Welcome to another edition of Cheeses What I Have Ate!!!1!
TALEGGIO D.O.P. is a wonderful cheese.
It are an Italian type cheese, in the alpine tradition. That means that when it was originally made, preservation was right up their list of wants. You want to make food what won't kill you when you come to eat it later in the year.
THE LOOKS
Taleggio has a dishonest hard rind, with a faintly orange colour. Inside though it is fairly soft, with a slight bounce and stretch. It has a proper smell, a strong but not nasty fragrance that reminds me of the head on a beer that's just turning.THE EATS
To taste, there is a moderate creamy body under rich flavours of salt and beer. More proper like I should say it tastes yeasty, but I don't like that word much. Best way to describe it is as a kind of buttery mix of a well-flavoured wheat beer - like what the Germans make - and a touch of brine, like the salt on well-cooked bacon.It makes me think of sunny mornings and fry-ups and also how much I love LOVE LoVE Cheese.
REFLECTIONS ON THE CHEESE
I reckon the aromatics of this cheese will put off some of the wimps, but for the ones that man/woman right up and get on in there, it is a reassuring surprise. The flavour is not that strong, mild to moderate, and there are no sharp or high flavours like what you get with the blues or the harder Italian cheeses.BE NICE WITH
Fruity and natural sweet flavours would be proper lovely with this cheese. Jaffa Cakes work quite well as an accompaniment, though in general I think chocolate would overpower and not go right with it.Soft fruits and dried fruits are going to be a winner. For drinks, an un-oaked Chardonnay wouldn't go badly. Or a beer with lots of grain flavour. Fullers Honey Dew would be BANG UP IT.

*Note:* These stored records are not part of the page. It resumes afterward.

(* ===== verification/_CoqProject ===== *)
-Q . S2P
Prelude.v
Format.v
Types.v
World.v
Logic.v
Messages.v
Buffer.v
Mmio.v
MmioFacts.v
MmioAccess.v
Irq.v
Ledger.v
IrqFacts.v
IrqTable.v
Event.v
Names.v
Afu.v
AfuInv.v
Trace.v
Fuel.v
EventFacts.v
AfuClose.v
AfuOpen.v
Api.v
Client.v
VirtAfu.v
VirtAfuFacts.v
VirtOcxl.v
Demo.v
MmioSpec.v
IrqSpec.v
AfuSpec.v
EventSpec.v
Memcpy.v
Getopt.v
MemcpySample.v
MemcpyQueue.v
MemcpyWait.v
MemcpyRun.v
MemcpySpec.v
MemcpyDemo.v
MemcpyTest.v
MemcpyTestRun.v
MemcpyTestMain.v
MemcpyTestSpec.v
GetoptLong.v
Afp.v
AfpRun.v
AfpLatency.v
AfpLatencyRun.v
AfpSpec.v
UnitTest.v
UnitTests.v
UnitTestFacts.v
UnitTestReport.v
UnitTestMmio.v
UnitTestRun.v
UnitTestSpec.v
(* ===== verification/Prelude.v ===== *)
(** * libocxl: a verification library

    libocxl is the user-space library for OpenCAPI accelerators: an
    application opens an AFU (accelerator functional unit), attaches its
    memory to it, maps and accesses the AFU's MMIO registers, allocates
    interrupts for the AFU to trigger, and waits for interrupts and
    translation faults.  The library is C; this development translates it to
    executable definitions and proves what each part promises.

    ** How the program is modelled

    The program runs in the monad [M] of World.v: a computation maps a state
    (C heap, the library's globals, the state of the kernel and the log of the
    operations issued) to a result, to undefined behaviour ([UB]) or to the
    exhaustion of its fuel ([Diverge]).  Pointers are block numbers; the heap
    holds AFU records, strings and the two growable arrays, blocks are never
    reused, and an access through a pointer to a block that was freed or moved
    by [realloc] is undefined behaviour, as are a double free, a write outside
    an array, an MMIO access outside its mapping, an indeterminate value that
    is read and a [printf] whose arguments do not fit its format.  Memory that
    a program shares with the AFU is not in the heap: the sample and test
    programs access it with [load_mem] and [store_mem], operations of the
    platform that are undefined at a NULL pointer.  Integers are [Z] with the
    wrap-around of their C type written out ([u16], [u64], [s64], ...).

    All that is outside the repository is an argument.  The kernel, the device
    and the C library are a [Platform]: a state [K] and an answer to every
    operation of the type [sys].  The contents of <misc/ocxl.h>, the generated
    version text, the byte order of the host and structure sizes are the class
    [Abi].  What a theorem relies on beyond that is a class or a record of its
    own: [NonZeroHandles] (interrupt offsets and mappings are not 0),
    [ShortNames] (the kernel limits AFU names), [ByteLoads] and
    [RegisterMemory] (registers are bytes; registers behave like memory),
    [event_kernel] and [EventLaws] (epoll reports data registered with it, an
    eventfd is read whole or not), [SingleEvents] (a context has one event
    pending at a time, and marks it as the last one), [Finite] (the device
    delivers finitely many events, and finitely many readings of the clock
    come before a deadline), [AllocatedMemory] (aligned_alloc answers an
    address or NULL), [GrantedMemory] and [AlignedMemory] (memory that is
    mapped is not at address 0, aligned memory is aligned), [SetMemory]
    (memset), [Pongs] (the AFP AFU answers after finitely many loads),
    [MapRange] (mappings lie in the address space), [Device] (the platform has
    the variables of the virtual device).  VirtOcxl.v, MemcpySpec.v,
    MemcpyTestSpec.v, AfpSpec.v and UnitTestRun.v discharge them for the
    virtual device of the unit tests.

    [wp m Q w] says that [m] returns from [w], without undefined behaviour and
    within its fuel, in a state that satisfies [Q]: every theorem stated with
    [wp] is one of total correctness.  [wpx U D m Q w] allows besides
    undefined behaviour where [U] holds and the exhaustion of the fuel where
    [D] does: it states what the code does next to a hazard it does not guard
    against.  [settles U m Q w] says the same of a program with loops: from
    some amount of fuel on it returns with [Q], or it has undefined behaviour
    and [U] holds.

    ** The files

    - Prelude.v: widths, bytes of integers, record update, hint databases.
    - Format.v: the [printf] conversions the sources use; Names.v: the
      [strchr] and [sscanf] with which src/afu.c parses device names.
    - Types.v: the types of src/include/libocxl.h and
      src/libocxl_internal.h, the globals of src/internal.c, heap objects.
    - World.v: operations, platform, monad, heap, [wp]; Logic.v: rules for
      them, the log of effects ([effects]), [quiet] and [did].
    - Messages.v: src/setup.c and the initialisation, error and trace
      messages of src/internal.c.  Buffer.v: [grow_buffer] of src/internal.c.
    - Mmio.v: src/mmio.c.  MmioFacts.v: the invariant of the array of areas
      and mapping; MmioAccess.v: bounds, byte orders, reads, writes, unmapping.
    - Irq.v: the IRQs of src/irq.c.  Ledger.v: the abstract account of
      descriptors, interrupts and mappings held; IrqFacts.v, IrqTable.v: the
      rules of the IRQ operations and the invariant of the array of IRQs.
    - Event.v: the event functions of src/irq.c; EventFacts.v: their rules.
    - Afu.v: src/afu.c.  AfuInv.v: the invariant of an AFU; AfuClose.v,
      AfuOpen.v: the rules of closing and opening.
    - Trace.v: the log is complete, the state of the outside is where the
      logged operations lead; Fuel.v: more fuel changes no outcome, and
      termination ([terminates], [settles]), with the hazard of a section as an
      [Excuse].
    - Api.v: programs over the whole API as a step relation, its invariant;
      Client.v: the same invariant for an application that drives one AFU and
      waits for its events, with one rule per call.
    - VirtAfu.v: unittests/virtocxl.c, the handlers of the device and the code
      that creates it; VirtAfuFacts.v: its rules; VirtOcxl.v: a kernel around
      it, as a concrete platform; Demo.v: states of a process that uses it.
    - MmioSpec.v, IrqSpec.v, AfuSpec.v, EventSpec.v: the theorems, each with
      an instance on the virtual device.
    - Memcpy.v: the work element queue of samples/memcpy/memcpy.c as a data
      structure.  Getopt.v: what the programs use of the C library ([getopt],
      [atoi], [struct timeval]).  MemcpySample.v: the sample program itself,
      from the queue in memory to [main]; MemcpyQueue.v: that queue is the
      ring; MemcpyWait.v: the waiting loops; MemcpyRun.v: starting, finishing
      and running a copy; MemcpySpec.v: its theorems; MemcpyDemo.v: runs of
      [main] on a concrete memcpy engine.
    - MemcpyTest.v: the test program afutests/memcpy/ocxl_memcpy.c, one process
      at a time; MemcpyTestRun.v: its waits and its loop; MemcpyTestMain.v:
      the set-up and the ends of a process, and [main]; MemcpyTestSpec.v: its
      theorems, and runs on that engine.
    - GetoptLong.v: [getopt_long] and [strtoul].  Afp.v and AfpLatency.v: the
      two programs of afutests/afp, ocxl_afp3.c and ocxl_afp3_latency.c;
      AfpRun.v, AfpLatencyRun.v: their rules; AfpSpec.v: their theorems, and
      a platform whose AFU answers pings.
    - UnitTest.v: the framework of unittests/unittests.c, with a monad of its
      own for the jumps to the label [end:]; UnitTests.v: its tests and [main];
      UnitTestFacts.v: the table of tests as an invariant, and rules for total
      correctness ([wpt]); UnitTestReport.v: names and the report;
      UnitTestMmio.v: the tests that fill the MMIO area; UnitTestRun.v: the
      program on the virtual kernel; UnitTestSpec.v: the theorems.

    ** What is shown

    Whole programs (AfuSpec.v): in every state reached through the API each
    handle is a well-formed AFU, AFUs share no memory, the kernel objects held
    are exactly those the AFUs record; every allowed call returns but for the
    hazards [allowed] names (a register access at a negative offset, a device
    with more events than the caller has room for or with no last one); and a
    program that closed its handles leaks nothing.  AFUs (AfuSpec.v): what
    opening, attaching and closing do on every branch, which of the devices
    that match the name, function and index asked for is opened and which
    error passes a device over, and how device names are parsed.  MMIO
    (MmioSpec.v): mapping on every branch, exactness of the bounds checks,
    effects of accesses on the device, write/read round trips for both byte
    orders, unmapping exactly once.  IRQs and events (IrqSpec.v, EventSpec.v):
    allocation with its error path, lookups, which events a check reports, and
    when it can fail to return.  Buffers: growth keeps the elements.  The ring
    of the memcpy sample refines an unbounded queue, and its wrap bit lets the
    device tell new elements from old ones; the queue the sample keeps in
    memory is that ring.  The sample program (MemcpySpec.v): its waits end,
    report exactly what the checks for events delivered, and return success
    only when the status was seen set; a copy starts in the order the AFU
    needs and succeeds only when every element was seen done; [main] ends on
    every path and returns with nothing left behind, and goes wrong only where
    an allocation was answered with NULL ([out_of_memory]), which the code
    does not check; the timeouts have to fit an int in milliseconds.  The test
    program (MemcpyTestSpec.v): a process ends, gives its AFU back on every
    path, and succeeds only when each of its loops was started behind a
    barrier, seen done and its destination compared with its source; [main]
    waits for every child and counts those that failed.  The arguments are
    those of [targs_ok] (no -S with -r, no negative size, a timeout that
    fits): the code has undefined behaviour or an overflow outside.  The AFP
    programs (AfpSpec.v): they end and return 0 only after a whole measurement
    with the values their options gave: the registers written in order, the
    counters sampled as often as asked for or the pings answered, and the AFU
    stopped and given back; the fields of the work element descriptor do not
    overlap.  The unit tests (UnitTestSpec.v): every test keeps the table
    well-formed and leaves its own entry with a verdict; the report says what
    the table holds; the device is created as described on every path, and a
    fault forced on it is what the library reads; the test of the 32-bit
    accesses passes on every platform where it can open the AFU and map an
    area of the right size, the test of [ocxl_afu_close] cannot pass on any,
    and the tests up to the attaching of an AFU pass on the virtual kernel.
    Some theorems pin down behaviour the code does not intend: handles and
    epoll addresses that dangle when an array moves, counts that wrap at 16
    bits, checks that let a bad offset or index through, memory that is not
    freed, a test that reads an AFU it has closed.

    ** Bounds and fuel

    Loops over arrays and lists recurse on the number of elements.  The loop
    that reads device events has no bound of its own and runs on fuel; a check
    runs out of it only if the device goes on for that many events without
    marking one as the last ([starves]), fuel beyond a rank of the device
    ([Ranked]) is enough, and any positive fuel is with [SingleEvents].  The
    waiting loops of the sample run on fuel too: one step per event the device
    still has ([budget]) and one per reading of the clock before the deadline
    ([readings]) is enough (one per ping and per load without an answer,
    [zeros], for the latency program), and Fuel.v shows that the amount does
    not matter beyond that.  The loop that writes the file of the virtual
    device takes a step per chunk of 1024 bytes and one that finds the end
    ([chunks]); those of the unit tests one per register and one that finds
    the end ([accesses], which the definitions pass themselves).  The arrays
    of IRQs and areas hold fewer than 32768 elements when they are grown (the
    16-bit counts wrap behind that); the theorems that need it say so.

    ** What is not modelled

    Threads (the mutexes are operations of the platform and every run is
    sequential; a child of the test program is a run of its own).  The thread
    of the virtual device runs behind the platform: its handlers are modelled,
    libfuse and the loop that calls them are not.  The unit tests are those of
    the build for PPC64; the test between [#ifdef __UNUSED] and [#endif] is
    not part of the program, and the signal handler does not interrupt a test.
    Floating-point values are only printed by the programs, and their texts
    are parameters.  What the instruction of [ocxl_wait] does is an operation
    of the platform ([SWait]). *)

From Stdlib Require Export ZArith Lia Ascii.
From stdpp Require Export base numbers list strings gmap option.
#[global] Open Scope Z_scope.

If you are going to watch something while consummating with this cheese, I would recommend something comforting but with strong performances, like Perks of Being a Wallflower or About a Boy.
Acceptable listening material would be anything on the spectrum where like Toto are at one end and Radiohead at the other end. Progressive rock with folk influences works... keep it fruity and sweet, but not too fruity or sweet.
GET IT IN YOUR NECKS you won't regret it.